Updated 1:58 PM UTC, March 11, 2026

As enterprises pour money into generative and agentic AI, leadership conversations are shifting from “Can we do this?” to “What should we expect and what could go wrong?” Fortune 500 data governance and responsible AI leader Patrick McQuillan argues that the most productive executive discussions start with discipline: anchoring AI to customer outcomes, defining “good” before deployment, and building the governance and infrastructure that make success repeatable.

In the final part of this three-part interview series, McQuillan continues the conversation with Peter Geovanes of Juris Tech, and lays out how he guides executive teams on setting expectations, managing skepticism, future-proofing investments, and avoiding the mistakes that cause early wins to erode over time.
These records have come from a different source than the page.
(** X17.  The pages of the admin table, for the page numbers the
    buttons offer, put one after the other are the filtered items: no
    item is left out and none is shown twice.  Each such page holds
    between one and ten items, the previous and next buttons ask for a
    page in range, and a page after the last is empty. *)
Theorem pages_partition (filteredItems : list json) :
  concat ((fun page => AdminPage.currentItems page filteredItems)
            <$> AdminPage.pageNumbers filteredItems)
  = filteredItems
  /\ (forall page, (1 <= page <= AdminPage.totalPages filteredItems)%Z ->
        (1 <= length (AdminPage.currentItems page filteredItems) <= 10)%nat
        /\ (1 <= AdminPage.previousPage page <= AdminPage.totalPages filteredItems)%Z
        /\ (1 <= AdminPage.nextPage filteredItems page <= AdminPage.totalPages filteredItems)%Z)
  /\ (forall page, (AdminPage.totalPages filteredItems < page)%Z ->
        AdminPage.currentItems page filteredItems = []).
Proof.
  destruct (totalPages_spec filteredItems) as (Hpos & Hlo & Hhi).
  split; [|split].
  - unfold pageNumbers. rewrite <- list_fmap_compose.
    erewrite list_fmap_ext; [rewrite chunks_concat|].
    + apply take_ge. lia.
    + intros i p _. simpl. replace (Z.of_nat p + 1)%Z with (Z.of_nat (S p)) by lia.
      apply currentItems_chunk.
  - intros page Hpage. split; [|unfold previousPage, nextPage; lia].
    assert (exists p, page = Z.of_nat (S p)) as (p & ->) by (exists (Z.to_nat (page - 1)); lia).
    rewrite currentItems_chunk, length_take, length_drop. lia.
  - intros page Hpage.
    assert (exists p, page = Z.of_nat (S p)) as (p & ->) by (exists (Z.to_nat (page - 1)); lia).
    rewrite currentItems_chunk, drop_ge by lia. reflexivity.
Qed.

End Pagination.

(** ** The search of the admin page and the filter of the home page *)

Section Filters.
Context `{JSON}.
Import JSString.

Lemma includes_empty s : includes s EmptyString = true.
Proof. destruct s; reflexivity. Qed.

Lemma lower_char_idempotent c : lower_char (lower_char c) = lower_char c.
Proof. destruct c as [[] [] [] [] [] [] [] []]; reflexivity. Qed.

Lemma toLowerCase_idempotent s : toLowerCase (toLowerCase s) = toLowerCase s.
Proof.
  unfold toLowerCase. induction s as [|c s IH]; [reflexivity|].
  simpl. rewrite lower_char_idempotent, IH. reflexivity.
Qed.

Lemma filter_with_all predicate items :
  Forall (fun item => predicate item = Ok true) items ->
  filter_with predicate items = Ok items.
Proof.
  induction 1 as [|item items Hp _ IH]; [reflexivity|].
  simpl. rewrite Hp, IH. reflexivity.
Qed.

Lemma filter_with_throws predicate items :
  (forall item e, predicate item = Throw e -> e = TypeError) ->
  Exists (fun item => predicate item = Throw TypeError) items ->
  filter_with predicate items = Throw TypeError.
Proof.
  intros Hte. induction 1 as [item items Hp|item items _ IH].
  - simpl. rewrite Hp. reflexivity.
  - simpl. rewrite IH. destruct (predicate item) as [keep|e] eqn:Hp; [reflexivity|].
    rewrite (Hte _ _ Hp). reflexivity.
Qed.

Lemma filter_with_total predicate decide items :
  Forall (fun item => predicate item = Ok (decide item)) items ->
  filter_with predicate items = Ok (List.filter decide items).
Proof.
  induction 1 as [|item items Hp _ IH]; [reflexivity|].
  simpl. rewrite Hp, IH. reflexivity.
Qed.

Lemma lower_of_TypeError item k e : lower_of item k = Throw e -> e = TypeError.
Proof.
  unfold lower_of. destruct item; try (intros [= <-]; reflexivity);
    destruct (prop _ k) as [[| | |s| |]|]; intros [= <-]; reflexivity.
Qed.

Lemma matchesSearch_TypeError term item e :
  AdminPage.matchesSearch term item = Throw e -> e = TypeError.
Proof.
  unfold AdminPage.matchesSearch.
  destruct (lower_of item "name") as [n|e1] eqn:H1;
    [|intros [= <-]; exact (lower_of_TypeError _ _ _ H1)].
  destruct (includes n _); [discriminate|].
  destruct (lower_of item "description") as [d|e2] eqn:H2;
    [|intros [= <-]; exact (lower_of_TypeError _ _ _ H2)].
  destruct (includes d _); [discriminate|].
  destruct (lower_of item "id") as [i|e3] eqn:H3;
    [discriminate|intros [= <-]; exact (lower_of_TypeError _ _ _ H3)].
Qed.

(** An item whose [name] is a string. *)
Definition named (item : json) : Prop := exists name, lower_of item "name" = Ok name.

(** An item whose [name] is not a string. *)
Definition unnamed (item : json) : Prop := lower_of item "name" = Throw TypeError.

Lemma search_unnamed_throws searchTerm items :
  Exists unnamed items ->
  filter_with (AdminPage.matchesSearch searchTerm) items = Throw TypeError.
Proof.
  intros Hex. apply filter_with_throws; [apply matchesSearch_TypeError|].
  eapply Exists_impl; [exact Hex|]. intros item Hname.
  unfold AdminPage.matchesSearch. rewrite Hname. reflexivity.
Qed.

(** X18.  The search effect of the admin page, on a page whose items are
    the array [items]: with an empty search term it keeps every item, as
    long as each has a string as its name; it asks for page one; the
    case of the search term makes no difference; and when an item has
    no string as its name, it throws a [TypeError], whatever the term. *)
Theorem search_filter (searchTerm : string) (items : list json) (w : World) :
  let page := with_admin_items (Some (JArr items)) w in
  (Forall named items -> AdminPage.filterEffect EmptyString page = (Ok (items, 1%Z), page))
  /\ AdminPage.filterEffect (toLowerCase searchTerm) page
     = AdminPage.filterEffect searchTerm page
  /\ (forall result, fst (AdminPage.filterEffect searchTerm page) = Ok result ->
        snd result = 1%Z)
  /\ (Exists unnamed items ->
      AdminPage.filterEffect searchTerm page = (Throw TypeError, page)).
Proof.
  intros page. unfold AdminPage.filterEffect. cbn [page admin_items with_admin_items].
  split; [|split; [|split]].
  - intros Hall. rewrite filter_with_all; [reflexivity|].
    eapply Forall_impl; [exact Hall|].
    intros item [name Hname]. unfold AdminPage.matchesSearch. rewrite Hname.
    change (toLowerCase EmptyString) with EmptyString. rewrite includes_empty. reflexivity.
  - unfold AdminPage.matchesSearch. rewrite toLowerCase_idempotent. reflexivity.
  - intros result. destruct (filter_with _ items); [|discriminate].
    cbn [fst]. intros [= <-]. reflexivity.
  - intros Hex. rewrite (search_unnamed_throws searchTerm items Hex). reflexivity.
Qed.

(** X19.  The import handler checks the file's collection, not its
    items: when the file holds an item without a string as its name, the
    handler announces success and puts the items on the page, and the
    search effect that follows the new items throws a [TypeError]. *)
Theorem import_of_unnamed_breaks_search (file : File) (data : json) (items : list json)
    (searchTerm : string) (w : World) :
  DataWriter.uploadFromJsonFile file = Ok data ->
  prop data "items" = Some (JArr items) ->
  Exists unnamed items ->
  let w' := snd (AdminPage.handleImportData (Some file) w) in
  admin_items w' = Some (JArr items)
  /\ effects w' = effects w ++ [Alerted "Data imported successfully!"]
  /\ fst (AdminPage.filterEffect searchTerm w') = Throw TypeError.
Proof.
  intros Hup Hitems Hex w'.
  assert (Hw' : w' = with_effect (Alerted "Data imported successfully!")
                       (with_admin_items (Some (JArr items)) w)).
  { unfold w', AdminPage.handleImportData, try_catch, lift, mbind, M_bind,
      AdminPage.setItems, alert. rewrite Hup, Hitems. reflexivity. }
  rewrite Hw'. split; [reflexivity|]. split; [reflexivity|].
  unfold AdminPage.filterEffect. cbn [admin_items with_effect with_admin_items].
  rewrite (search_unnamed_throws searchTerm items Hex). reflexivity.
Qed.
In Part 1, McQuillan discussed how governance maturity is uneven, often treated as optimization until regulation demands rigor, and is expanding from privacy into metadata, cataloging, and discoverability.

In Part 2, he presented how AI governance and guardrails cut waste, speed delivery, reduce failure rates, and sustain ROI.

Start where value starts: The customer, not the scoreboard

McQuillan says the core leadership task is positioning AI against real problems and measuring success in a way that connects to the business rather than internal optics. He urges executives not to confuse stakeholder pressure with revenue reality.

That is why he pushes a basic, uncomfortable question early: “We have to remind ourselves, do we need this, and why are we doing it?”

For McQuillan, AI expectations become real only when teams commit to measurable outcomes and acceptable risk thresholds in advance, before reporting begins and before narratives harden.

“We need to ensure the right guardrails are in place so that we know what good looks like,” he says. It is essential that the organization can avoid retroactively justifying an investment with selective metrics.

McQuillan encourages teams to decide upfront what they will tolerate and what they will not: “What is the outcome that we want to see? What is the revenue number? What is the level of toxicity or hallucination margin of error that we are comfortable with? What is the scalability plan?”

He also flags security and adversarial pressure as part of that baseline definition. The goal, McQuillan says, is operational reliability and the ability to measure outcomes in business terms: “Making sure that there is stability and predictability in this project once it rolls out and that we can measure those outcomes back to the business from a risk, performance, and scalable and sustainable architecture standpoint.”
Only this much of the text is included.